14. A crystalline form of lithium valproate according to any one of claims 1 to 3, characterized in that, The crystal form is crystal form VI: its X-ray powder diffraction pattern includes the following characteristic diffraction peaks at 2θ (°) angles: 6.784±0.2°, 7.946±0.2°, 21.743±0.2°, 19.152±0.2°, 23.707±0.2°, 20.502±0.2°, 20.150±0.2° and 21.164±0.2°.
15. The crystalline form of lithium valproate of claim 14, characterized in that, The differential scanning calorimetry curve of crystal form VI has an endothermic peak at 362.3±3℃.
16. A crystalline form of lithium valproate according to any one of claims 1 to 3, characterized in that, The crystal form is crystal form VII: its X-ray powder diffraction pattern includes the following characteristic diffraction peaks at 2θ (°) angles: 6.729±0.2°, 7.702±0.2°, 18.991±0.2°, 20.702±0.2°, 21.741±0.2°, 22.051±0.2°, 22.533±0.2° and 28.957±0.2°.
17. The crystalline form of lithium valproate of claim 16, characterized in that, The differential scanning calorimetry curve of crystal form VII has an endothermic peak at 362.2±3℃.

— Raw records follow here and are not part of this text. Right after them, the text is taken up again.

(* ===== verification/SkipList.v ===== *)
(** * Skip lists over the block arena

    src/pq/pq.c contains one skip-list algorithm three times: for the
    time-queue ([tq_add()], [tqe_find()], [tq_delete()]), for the free regions by
    offset ([rl_foff_add()], [rl_foff_del()], [rl_foff_prev()]) and for the free
    regions by extent ([rl_fext_add()], [rl_fext_del()], [rl_fext_find()],
    [rl_fext_prev()]).  The copies differ in the array that holds the nodes, in the
    member that holds a node's forward block and in the key comparison.  This
    file has the common loops, with those three as parameters, and their
    correctness; TimeQueue.v and RegionList.v instantiate them.

    Nodes are indexes of the component's array.  [blkof p] reads the forward
    block of node [p]; cell [k] of that block is the successor of [p] on the
    level-[k] list.  [before q] evaluates [q->key < key]. *)

From S2P Require Import Prelude Fb.

Section algorithm.
Context (blkof : Z → res Z).
Implicit Types (m upd : gmap Z Z) (k p q n : Z).

(** [p->forward[k]], that is [fblks[p->fblk + k]]. *)
Definition sl_fwd m p k : res Z := let! b := blkof p in rd m (b + k).

(** [q = p->forward[k]; while(q->key < key) { p = q; q = p->forward[k]; }] *)
Fixpoint sl_scan (fuel : nat) (before : Z → res bool) m k p : res (Z * Z) :=
  match fuel with
  | O => Err OutOfFuel
  | S fuel =>
      let! q := sl_fwd m p k in
      let! b := before q in
      if b then sl_scan fuel before m k q else Ok (p, q)
  end.

(** [do { ...scan...; update[k] = p; } while(--k >= 0);] from level [k] of node
    [p]; returns [update], and the last [p] and [q]. *)
Fixpoint sl_search (fuel : nat) (before : Z → res bool) m (k : nat) p upd :
    res (gmap Z Z * Z * Z) :=
  let! '(p, q) := sl_scan fuel before m (Z.of_nat k) p in
  let upd := <[Z.of_nat k := p]> upd in
  match k with
  | O => Ok (upd, p, q)
  | S k => sl_search fuel before m k p upd
  end.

18. A process for preparing the crystalline form of lithium valproate as described in any one of claims 5 to 17, characterized in that, Includes the following steps: Lithium valproate is crystallized using at least one of the following methods: dissolution crystallization, antisolvent crystallization, evaporation crystallization, volatilization crystallization, and melt crystallization; wherein the solvent used includes at least one of ethanol, dichloromethane, acetonitrile, ethyl acetate, tetrahydrofuran, methanol, petroleum ether, butyl acetate, methyl tert-butyl ether, n-butanol, dimethyl sulfoxide, tert-butanol, isopropanol, toluene, and N,N-dimethylformamide.
19. A pharmaceutical composition comprising, The pharmaceutical composition includes at least one of a pharmaceutically acceptable excipient and a carrier; The active pharmaceutical ingredient includes lithium valproate; The structure of the lithium valproate is as follows:
20. The use of lithium valproate according to any one of claims 1 to 3 or the pharmaceutical composition according to claim 19 in the preparation of a medicament for treating and / or preventing nervous system diseases.
21. The use of claim 20, wherein, The neurological disorders include at least one of epilepsy, mania, schizophrenia, bipolar disorder, anxiety, depression, and agitation.